What is the main purpose of a kernel (filter) in a convolutional layer?
Select an answer to reveal the explanation.
Short Explanation and Infographic
A kernel, or filter, is a small grid of learnable weights that slides across the input, computing a dot product at each position. Here's the deal: different filters learn to respond to different patterns — one might light up for vertical edges, another for a certain texture, another for a color blob — and stacking many filters lets the network build up a rich set of feature detectors. That's exactly what 'extract features' captures, so it's the right answer. Randomly zeroing neurons is dropout, not what a kernel does. Picking the max value in a region is max pooling's job, a separate operation. And flattening 2D maps into a 1D vector is the flattening layer's role, which happens later, right before the fully connected layers.
Full explanation below image
Full Explanation
A kernel, also called a filter, in a convolutional layer is a small matrix of learnable weights (for example, 3x3 or 5x5) that is systematically slid, or convolved, across the width and height of an input feature map. At each position, the kernel computes a weighted sum (dot product) between its weights and the corresponding local patch of the input, producing a single value in the output feature map. Because the same kernel's weights are reused (shared) at every spatial location, the kernel effectively learns to detect a specific pattern, such as a vertical edge, a particular texture, a corner, or a color gradient, wherever that pattern appears in the input.

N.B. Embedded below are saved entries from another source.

Lemma periodic_window {B} (v : nat → B) N k :
  (∀ i, v (i + N) = v i) → map v (seq k N) ≡ₚ map v (seq 0 N).
Proof.
  intros Hper. induction k as [|k IH]; [done|].
  rewrite <- IH. apply (Permutation_cons_inv (a := v k)).
  change (v k :: map v (seq (S k) N)) with (map v (seq k (S N))).
  rewrite seq_S, map_app. cbn. rewrite Hper.
  symmetry. apply Permutation_cons_append.
Qed.

Lemma first_window {A B} (v : nat → B) (f : A → B) (l : list A) :
  (∀ i x, l !! i = Some x → v i = f x) → map v (seq 0 (length l)) = f <$> l.
Proof.
  intros Hv. apply list_eq. intros i.
  change (map v ?l) with (v <$> l). rewrite !list_lookup_fmap.
  destruct (l !! i) as [x|] eqn:Hi.
  - rewrite lookup_seq_lt by (by eapply lookup_lt_Some). cbn.
    by rewrite (Hv i x).
  - rewrite lookup_seq_ge; [done|]. by apply lookup_ge_None.
Qed.

Section CorrelateClaim.
Context {sample : Type} (E : Env sample).
Implicit Types (self : Analysis sample).

Lemma init_correlate_ready p ics oecf lin res ref cor s lay s0 self :
  __init__ E p ics oecf lin res ref cor (Some s) lay (blank s0)
  = (inr tt, self) →
  correlate_ready (RGB_candidates E) 0 self.
Proof.
  intros H. apply init_success in H as (im & ? & ? & ? & ? & ? & _ & _ & _ & ->).
  exists (new_cycle (RGB_candidates E)), 0. cbn.
  split; [done|]. split; [apply new_cycle_at_position|]. eauto.
Qed.

Lemma correlate_after_ready l self k :
  l ≠ [] → correlate_ready l 0 self →
  fst (times k cycle_correlate_colourspace_action self) = inr tt ∧
  (0 < k → ∃ x, l !! ((k - 1) mod length l) = Some x ∧
                correlate_after k self = VStr x).
Proof.
  intros Hl Hr.
  destruct (times_cycle_correlate l 0 k self Hl Hr) as (s1 & Hrun & _ & Hval).
  unfold correlate_after, correlate_colourspace. rewrite Hrun. split; [done|].
  intros Hk. destruct (Hval Hk) as (x & Hx & Hc). eauto.
Qed.
Lemma raises_video_loop {T A} (body : T → ispan → ispan → A) rows src tgt :
  raises E (video_loop rows src tgt body).
Proof.
  unfold video_loop. apply raises_bind; [|intros; apply raises_Ok].
  apply raises_for_each. intros ir.
  apply raises_bind; [by apply raises_index|]. intros.
  apply raises_for_each. intros js.
  apply raises_bind; [by apply raises_index|]. intros.
  apply raises_bind; [by apply raises_index|]. intros. apply raises_Ok.
Qed.

Lemma raises_video_loop1 {T A} (body : T → ispan → A) rows src :
  raises E (video_loop1 rows src body).
Proof.
  unfold video_loop1. apply raises_bind; [|intros; apply raises_Ok].
  apply raises_for_each. intros ir.
  apply raises_bind; [by apply raises_index|]. intros. apply raises_Ok.
Qed.

Lemma raises_term (sims : result (list tval)) (f : list tval → list tval) iou :
  raises E sims →
  raises E (s ← sims; s ← stack s; broadcast tmul (one_minus iou) (f s)).
Proof.
  intros Hs. apply raises_bind; [done|]. intros.
  apply raises_bind; [by apply raises_stack|]. intros.
  by apply raises_broadcast.
Qed.

Lemma raises_group_pairs bsz spans1 spans2 idx :
  raises E (Loss1.group_pairs bsz spans1 spans2 idx).
Proof.
  apply raises_for_enumerate. intros b i st.
  apply raises_bind; [by apply raises_index|]. intros.
  apply raises_bind; [by apply raises_append_at|]. intros.
  apply raises_bind; [by apply raises_index|]. intros.
  apply raises_bind; [by apply raises_append_at|]. intros. apply raises_Ok.
Qed.

Lemma raises_group_spans bsz spans idx :
  raises E (Loss1.group_spans bsz spans idx).
Proof.
  apply raises_for_enumerate. intros b i st.
  apply raises_bind; [by apply raises_index|]. intros.
  by apply raises_append_at.
Qed.

Lemma raises_map_spans bsz spans1 spans2 idx durations :
  raises E (Loss2.map_spans bsz spans1 spans2 idx durations).
Proof.
  apply raises_for_enumerate. intros b i st.
  apply raises_bind; [by apply raises_index|]. intros. cbv zeta.
  apply raises_bind; [by apply raises_index|]. intros.
  apply raises_bind; [by apply raises_append_at|]. intros.
  apply raises_bind; [by apply raises_index|]. intros.
  apply raises_bind; [by apply raises_append_at|]. intros. apply raises_Ok.
Qed.

Lemma raises_save_pred bsz iou new_loss idx :
  raises E (Loss2.save_pred bsz iou new_loss idx).
Proof.
  apply raises_for_enumerate. intros b i st.
  apply raises_bind; [by apply raises_index|]. intros.
  apply raises_bind; [by apply raises_append_at|]. intros.
  apply raises_bind; [by apply raises_index|]. intros.
  apply raises_bind; [by apply raises_append_at|]. intros. apply raises_Ok.
Qed.

Lemma raises_S_Diff1 iou spans1 spans2 logits idx :
  raises E (Loss1.S_Diff iou spans1 spans2 logits idx).
Proof.
  unfold Loss1.S_Diff. apply raises_bind; [apply raises_group_pairs|].
  intros [src tgt] _. apply (raises_term _ id). apply raises_video_loop.
Qed.

Lemma raises_S_GT_P1 iou spans1 spans2 v2v_sims idx :
  raises E (Loss1.S_GT_P iou spans1 spans2 v2v_sims idx).
Proof.
  unfold Loss1.S_GT_P. apply raises_bind; [apply raises_group_pairs|].
  intros [src tgt] _. apply (raises_term _ one_minus). apply raises_video_loop.
Qed.

Lemma raises_S_Q_P1 iou spans logits idx :
  raises E (Loss1.S_Q_P iou spans logits idx).
Proof.
  unfold Loss1.S_Q_P. apply raises_bind; [apply raises_group_spans|].
  intros src _. apply (raises_term _ one_minus). apply raises_video_loop1.
Qed.

Lemma raises_S_Diff2 iou src tgt logits : raises E (Loss2.S_Diff iou src tgt logits).
Proof. apply (raises_term _ id). apply raises_video_loop. Qed.

Lemma raises_S_GT_P2 iou src tgt v2v_sims : raises E (Loss2.S_GT_P iou src tgt v2v_sims).
Proof. apply (raises_term _ one_minus). apply raises_video_loop. Qed.

Lemma raises_S_Q_P2 iou src logits : raises E (Loss2.S_Q_P iou src logits).
Proof. apply (raises_term _ one_minus). apply raises_video_loop1. Qed.

Lemma raises_add_term {P : Prop} (dec : Decision P) acc (T : result (list tval)) :
  raises E T → raises E (if dec then T ≫= iadd acc else Ok acc).
Proof.
  intros HT. destruct dec; [|apply raises_Ok].
  apply raises_bind; [done|]. intros. by apply raises_iadd.
Qed.

End Raises.
Definition run_podman_command (cfg : Config) (args : list str) : Eff json :=
  try_except
    (let cmd := podman_cmd cfg ++ args in
     let* stdout := subprocess_run cmd in
     if str_truthy (strip stdout)
     then lift (json_loads stdout)
     else ret (JDict []))
    (fun e =>
       match e with
       | CalledProcessError _ stderr =>
           raise (HTTPException HTTP_500_INTERNAL_SERVER_ERROR
                    (py "Podman error: " ++ stderr) [])
       | JSONDecodeError _ =>
           raise (HTTPException HTTP_500_INTERNAL_SERVER_ERROR
                    (py "Failed to parse Podman output") [])
       | FileNotFoundError _ =>
           raise (HTTPException HTTP_500_INTERNAL_SERVER_ERROR
                    (py "Podman is not installed or not in PATH") [])
       | _ => raise e
       end).

End Transport.

(** ** Secrets endpoints *)

(** The [results] dictionary of [create_bulk_secrets]: its two lists. Every
    path of the loop body appends as its last action, so the lists are
    threaded as a value. *)
Record Results : Type := {
  success : list json;
  failed : list json
}.

Definition append_success (results : Results) (secret_id : json) (secret_name : str) : Results :=
  {| success := success results ++ [JDict [(py "id", secret_id); (py "name", JStr secret_name)]];
     failed := failed results |}.

Definition append_failed (results : Results) (nm error : str) : Results :=
  {| success := success results;
     failed := failed results ++ [JDict [(py "name", JStr nm); (py "error", JStr error)]] |}.

Section Handlers.
Context `{Runtime}.

(** [for x in l: s = body(s, x)] *)
Fixpoint for_each {A S : Type} (body : S -> A -> Eff S) (l : list A) (s : S) : Eff S :=
  match l with
  | [] => ret s
  | x :: l' => let* s' := body s x in for_each body l' s'
  end.

(** The dictionary built for one secret of the remote listing. *)
Definition transformed_secret (secret : json) : exn + json :=
  let+ id := py_get secret (py "ID") (JStr []) in
  let+ spec := py_get secret (py "Spec") (JDict []) in
  let+ nm := py_get spec (py "Name") (JStr []) in
  let+ spec' := py_get secret (py "Spec") (JDict []) in
  let+ drv := py_get spec' (py "Driver") (JDict []) in
  let+ drv_name := py_get drv (py "Name") (JStr (py "file")) in
  let+ created := py_get secret (py "CreatedAt") (JStr []) in
  let+ updated := py_get secret (py "UpdatedAt") (JStr []) in
  inr (JDict [(py "ID", id); (py "Name", nm); (py "Driver", drv_name);
              (py "CreatedAt", created); (py "UpdatedAt", updated)]).

Definition list_secrets (cfg : Config) (current_user : User) : Eff json :=
  try_except
    (if USE_HTTP_API cfg then
       let* secrets := http_api_request cfg (py "GET") (py "/secrets/json") [] None in
       if negb (json_truthy secrets) then ret (JList [])
       else
         let* items := lift (py_iter secrets) in
         let* transformed := lift (map_except transformed_secret items) in
         ret (JList transformed)
     else
       let* secrets :=
         run_podman_command cfg [py "secret"; py "ls"; py "--format"; py "json"] in
       if negb (json_truthy secrets) then ret (JList [])
       else ret secrets)
    (fun e => raise e).

Definition create_secret (cfg : Config) (secret : SecretCreate) (current_user : User) : Eff json :=
  let secret_name := stripped_name (name secret) in
  if bad_length secret_name then
    raise (HTTPException HTTP_400_BAD_REQUEST
             (py "Secret name must be between 1 and 253 characters") [])
  else if has_forbidden_char secret_name then
    raise (HTTPException HTTP_400_BAD_REQUEST
             (py "Secret name cannot contain '=', '/', ',' or NULL characters") [])
  else
    try_except
      (if USE_HTTP_API cfg then
         let params := [(py "name", secret_name)] in
         let* encoded_data := lift (b64encode_utf8 (data secret)) in
         let body :=
           JDict [(py "data", JStr encoded_data);
                  (py "driver", JDict [(py "name", json_of_optional (driver secret))])] in
         let* result :=
           http_api_request cfg (py "POST") (py "/secrets/create") params (Some body) in
         let* secret_id := lift (py_get result (py "ID") (JStr [])) in
         ret (JDict [(py "id", secret_id); (py "name", JStr secret_name);
                     (py "message", JStr (py "Secret created successfully"))])
       else
         let cmd := podman_cmd cfg ++ [py "secret"; py "create"; secret_name; py "-"] in
         let* r := popen_communicate cmd (Some (data secret)) in
         let '(returncode, stdout, stderr) := r in
         if negb (returncode =? 0) then
           raise (HTTPException HTTP_400_BAD_REQUEST
                    (py "Failed to create secret: " ++ stderr) [])
         else
           let secret_id := strip stdout in
           ret (JDict [(py "id", JStr secret_id); (py "name", JStr secret_name);
                       (py "message", JStr (py "Secret created successfully"))]))
      (fun e =>
         match e with
         | HTTPException _ _ _ => raise e
         | _ => raise (HTTPException HTTP_500_INTERNAL_SERVER_ERROR (exn_str e) [])
         end).

(** One turn of the loop of [create_bulk_secrets]. *)
Definition bulk_step (cfg : Config) (results : Results) (secret : SecretCreate) : Eff Results :=
  try_except
    (let secret_name := stripped_name (name secret) in
     if bad_length secret_name then
       ret (append_failed results (name secret) (py "Name must be 1-253 characters"))
     else if has_forbidden_char secret_name then
       ret (append_failed results (name secret) (py "Invalid characters in name"))
     else if USE_HTTP_API cfg then
       let params := [(py "name", secret_name)] in
       let* encoded_data := lift (b64encode_utf8 (data secret)) in
       let body :=
         JDict [(py "data", JStr encoded_data);
                (py "driver", JDict [(py "name", json_of_optional (driver secret))])] in
       let* result :=
         http_api_request cfg (py "POST") (py "/secrets/create") params (Some body) in
       let* secret_id := lift (py_get result (py "ID") (JStr [])) in
       ret (append_success results secret_id secret_name)
     else
       let cmd := podman_cmd cfg ++ [py "secret"; py "create"; secret_name; py "-"] in
       let* r := popen_communicate cmd (Some (data secret)) in
       let '(returncode, stdout, stderr) := r in
       if negb (returncode =? 0) then ret (append_failed results secret_name stderr)
       else
         let secret_id := strip stdout in
         ret (append_success results (JStr secret_id) secret_name))
    (fun e => ret (append_failed results (name secret) (exn_str e))).

Definition results_json (results : Results) : json :=
  JDict [(py "success", JList (success results)); (py "failed", JList (failed results))].

Definition create_bulk_secrets (cfg : Config) (bulk : BulkSecretCreate) (current_user : User) : Eff json :=
  let* results := for_each (bulk_step cfg) (secrets bulk) {| success := []; failed := [] |} in
  ret (results_json results).

Definition not_found (secret_id : str) : exn :=
  HTTPException HTTP_404_NOT_FOUND (py "Secret '" ++ secret_id ++ py "' not found") [].

Definition inspect_secret (cfg : Config) (secret_id : str) (current_user : User) : Eff json :=
  try_except
    (if USE_HTTP_API cfg then
       let* result :=
         http_api_request cfg (py "GET") (py "/secrets/" ++ secret_id ++ py "/json") [] None in
       if negb (json_truthy result) then raise (not_found secret_id)
       else
         let* id := lift (py_get result (py "ID") (JStr [])) in
         let* spec := lift (py_get result (py "Spec") (JDict [])) in
         let* nm := lift (py_get spec (py "Name") (JStr [])) in
         let* spec' := lift (py_get result (py "Spec") (JDict [])) in
         let* drv := lift (py_get spec' (py "Driver") (JDict [])) in
         let* drv_name := lift (py_get drv (py "Name") (JStr (py "file"))) in
         let* created := lift (py_get result (py "CreatedAt") (JStr [])) in
         let* updated := lift (py_get result (py "UpdatedAt") (JStr [])) in
         let* spec'' := lift (py_get result (py "Spec") (JDict [])) in
         ret (JDict [(py "ID", id); (py "Name", nm); (py "Driver", drv_name);
                     (py "CreatedAt", created); (py "UpdatedAt", updated);
                     (py "Spec", spec'')])
     else
       let* result := run_podman_command cfg [py "secret"; py "inspect"; secret_id] in
       if negb (json_truthy result) then raise (not_found secret_id)
       else
         let* n := lift (py_len result) in
         if (n =? 0)%nat then raise (not_found secret_id)
         else lift (py_item0 result))
    (fun e =>
       match e with
       | HTTPException _ _ _ => raise e
       | _ => raise (HTTPException HTTP_500_INTERNAL_SERVER_ERROR (exn_str e) [])
       end).

Definition deleted_message (secret_id : str) : json :=
  JDict [(py "message", JStr (py "Secret '" ++ secret_id ++ py "' deleted successfully"))].

Definition delete_secret (cfg : Config) (secret_id : str) (current_user : User) : Eff json :=
  try_except
    (if USE_HTTP_API cfg then
       let* _ := http_api_request cfg (py "DELETE") (py "/secrets/" ++ secret_id) [] None in
       ret (deleted_message secret_id)
     else
       let cmd := podman_cmd cfg ++ [py "secret"; py "rm"; secret_id] in
       let* _ := subprocess_run cmd in
       ret (deleted_message secret_id))
    (fun e =>
       match e with
       | CalledProcessError _ stderr =>
           raise (HTTPException HTTP_400_BAD_REQUEST
                    (py "Failed to delete secret: " ++ stderr) [])
       | HTTPException _ _ _ => raise e
       | _ => raise (HTTPException HTTP_500_INTERNAL_SERVER_ERROR (exn_str e) [])
       end).

Definition health_check (cfg : Config) : Eff json :=
  try_except
    (if USE_HTTP_API cfg then
       let* version_info := http_api_request cfg (py "GET") (py "/version") [] None in
       let* version := lift (py_get version_info (py "Version") (JStr (py "unknown"))) in
       ret (JDict [(py "podman_available", JBool true);
                   (py "version", version);
                   (py "host", JStr (str_or (PODMAN_HOST cfg) (py "default")));
                   (py "connection", JStr (str_or (PODMAN_CONNECTION cfg) (py "default")));
                   (py "mode", JStr (py "HTTP API"))])
     else
       let cmd := podman_cmd cfg ++ [py "version"; py "--format"; py "json"] in
       let* stdout := subprocess_run cmd in
       let* version_info := lift (json_loads stdout) in
       let* client := lift (py_get version_info (py "Client") (JDict [])) in
       let* version := lift (py_get client (py "Version") (JStr (py "unknown"))) in
       ret (JDict [(py "podman_available", JBool true);
                   (py "version", version);
                   (py "host", JStr (str_or (PODMAN_HOST cfg) (py "default")));
                   (py "connection", JStr (str_or (PODMAN_CONNECTION cfg) (py "default")));
                   (py "mode", JStr (py "CLI"))]))
    (fun e =>
       ret (JDict [(py "podman_available", JBool false); (py "error", JStr (exn_str e))])).

(** The responses of the two routes that declare a [response_model]. *)
Definition list_secrets_response (cfg : Config) (current_user : User) : Eff json :=
  let* r := list_secrets cfg current_user in
  lift (List_of SecretResponse r).

Definition inspect_secret_response (cfg : Config) (secret_id : str) (current_user : User) : Eff json :=
  let* r := inspect_secret cfg secret_id current_user in
  lift (SecretDetail r).

End Handlers.

(** ** Routing, and what the statements below speak about *)

Inductive operation : Type :=
| ListSecrets
| CreateSecret (secret : SecretCreate)
| CreateBulkSecrets (bulk : BulkSecretCreate)
| InspectSecret (secret_id : str)
| DeleteSecret (secret_id : str)
| HealthCheck.

(** The handler a request for [op] reaches. *)
Definition handle `{Runtime} (cfg : Config) (op : operation) (current_user : User) : Eff json :=
  match op with
  | ListSecrets => list_secrets_response cfg current_user
  | CreateSecret secret => create_secret cfg secret current_user
  | CreateBulkSecrets bulk => create_bulk_secrets cfg bulk current_user
  | InspectSecret secret_id => inspect_secret_response cfg secret_id current_user
  | DeleteSecret secret_id => delete_secret cfg secret_id current_user
  | HealthCheck => health_check cfg
  end.

(** The backend calls that running [m] from [st] adds to the log. *)
Definition calls_made `{Runtime} {A : Type} (m : Eff A) (st : St) : list event :=
  drop (length (calls st)) (calls (snd (m st))).

(** The backend an event went to agrees with the selection flag. *)
Definition uses_backend (use_http_api : bool) (ev : event) : Prop :=
  match ev with
  | HttpEvent _ _ => use_http_api = true
  | ProcEvent _ _ _ => use_http_api = false
  end.

(** A name is refused when it is empty, longer than 253 characters, or
    holds a forbidden character. *)
Definition name_refused (nm : str) : Prop :=
  nm = [] \/ (253 < length nm)%nat \/ exists c, In c forbidden_chars /\ In c nm.

(** A handler run answers 400 and leaves the log of backend calls as it
    was. *)
Definition rejected_before_backend `{Runtime} (m : Eff json) (st : St) : Prop :=
  (exists detail headers, fst (m st) = inl (HTTPException HTTP_400_BAD_REQUEST detail headers))
  /\ calls (snd (m st)) = calls st.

A convolutional layer typically applies many different kernels in parallel, each producing its own feature map, so the layer as a whole builds up a rich, multi-channel representation of the various local features present in the input. In deeper layers, these simple features (edges, textures) are recombined into progressively more complex and abstract features (shapes, object parts, whole objects).
The first distractor describes dropout, a regularization technique that randomly deactivates a fraction of neurons during training to reduce overfitting; this is unrelated to what a convolutional kernel does, since dropout operates on neuron activations rather than sliding a weighted filter across spatial input.
The second distractor describes max pooling, a downsampling operation that reduces the spatial size of a feature map by taking the maximum value within each pooling window; while pooling layers often follow convolutional layers, pooling itself involves no learnable weights and serves a different purpose (downsampling and some translation invariance) than feature extraction via a learned kernel.
The third distractor describes the flattening layer, which reshapes a multi-dimensional feature map (height x width x channels) into a single 1D vector so it can be fed into fully connected layers; this reshaping operation happens after the convolutional and pooling stages and involves no learned filtering at all.
Memory aid: a kernel is the 'feature detective' of a CNN, sliding around the image asking 'is my pattern here?' at every location, and stacking many of these detectives across many layers is how CNNs build understanding from simple edges up to whole objects.